<<<<
(** C30. Hairpinned traffic is translated on both sides and by one pair: a packet the internal
    interface lets in with the hairpin tag had its destination translated by the longest matching
    pair and its mark cleared, so that no tag a sender chose survives; when it leaves by the
    internal interface its tag is removed, and its source is translated by that same pair, is one
    of its exceptions, or the packet is dropped. *)
Theorem hairpin_both_sides policy encap v s offset s1 s2 offset' :
  policyValue policy encap = Ok v -> ip_Internal policy = true -> wf_pairs (ip_Pairs policy) -> Forall (fun pair => 0 <= ID pair < 65536) (ip_Pairs policy) ->
  wf_skb v s offset -> process_policy v s true = TC_ACT_OK s1 -> tagged s1 = true -> wf_skb v s2 offset' -> sk_priority s2 = sk_priority s1 ->
  let a := addr_of s2 offset' true in
  exists pair b, longest policy s offset true pair /\ TranslateAddress pair (AddrFrom16 (addr_of s offset false)) false = Ok b /\
    addr_of s1 offset false = As16 b /\ sk_mark s1 = 0 /\
    match process_policy v s2 false with
    | TC_ACT_OK s3 =>
        sk_priority s3 = 0 /\
        (in_exceptions pair true a /\ sk_data s3 = sk_data s2 \/
         ~ in_exceptions pair true a /\ exists c, TranslateAddress pair (AddrFrom16 a) true = Ok c /\ addr_of s3 offset' true = As16 c)
    | TC_ACT_SHOT =>
        ~ in_exceptions pair true a /\ ((exists e, TranslateAddress pair (AddrFrom16 a) true = Err e) \/ next_header s2 offset' ∈ inspected)
    end.
Proof.
  intros Hpv Hint Hw Hids Hs Hp Ht Hs2 Hpr a. destruct (policyValue_ok _ _ _ Hpv) as [mapped Hv].
  destruct (ingress_tagged policy v mapped Hv Hw Hint s offset s1 Hs Hp Ht) as (pair & b & Hlong & Htr & Had & Hpri & Hmark).
  exists pair, b. split_and!; [done..|]. destruct (list_elem_of_lookup_1 _ _ (proj1 Hlong)) as [i Hi].
  destruct (mapped_pair policy v mapped Hv i pair Hi) as [_ Hm]. pose proof (addr_wf v s2 offset' Hs2 false) as Ha. cbn [negb] in Ha. fold a in Ha.
  destruct (proj1 (Forall_forall _ _) Hw pair (proj1 Hlong)) as [Wp We]. pose proof (is_internal policy v mapped Hv Hint) as Hi'.
  rewrite (process_unfold policy v mapped Hv s2 offset' Hs2 false). cbn [negb andb].
  rewrite (egress_selected policy v mapped Hv Hint Hids s2 offset' pair i Hs2 Hi) by congruence. cbv zeta. fold a.
  assert (untag v false s2 = s2) as -> by (unfold untag; by rewrite andb_false_r).
  rewrite (excepted_spec pair _ true a Hm We (proj1 Ha)). case_bool_decide as Hex.
  { unfold untag. rewrite Hi'. cbn. auto. }
  pose proof (c_translate_spec pair _ true a Wp Hm Ha) as Hc. destruct (TranslateAddress pair (AddrFrom16 a) true) as [c|e] eqn:Et; rewrite Hc; [|split; [done|left; by eexists]].
  destruct (translate_step pair _ s2 s2 offset' false c Hm Wp Ha eq_refl (ws_header _ _ _ Hs2) Et) as (s4 & Hst & _ & Hb & Hplain). cbn [negb] in Hst, Hplain. rewrite Hst.
  destruct (translate_icmp_error s4 _ offset' true) as [s5|] eqn:Ei.
  - destruct (store_translated s2 offset' false s2 (As16 c) s4 s5 _ eq_refl Hb Hst Ei) as (E1 & _). cbn [negb] in E1.
    unfold finish_packet. apply negb_true_iff in Hi'. rewrite Hi'. split; [done|]. right. split; [done|]. by exists c.
  - split; [done|]. right. destruct (decide (next_header s2 offset' ∈ inspected)) as [|Hn]; [done|]. by specialize (Hplain Hn).
Qed.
>>>>
• **Task objective**
Retrieve every line above holding the word "interface".

• **The answer**
    interface lets in with the hairpin tag had its destination translated by the longest matching
    internal interface its tag is removed, and its source is translated by that same pair, is one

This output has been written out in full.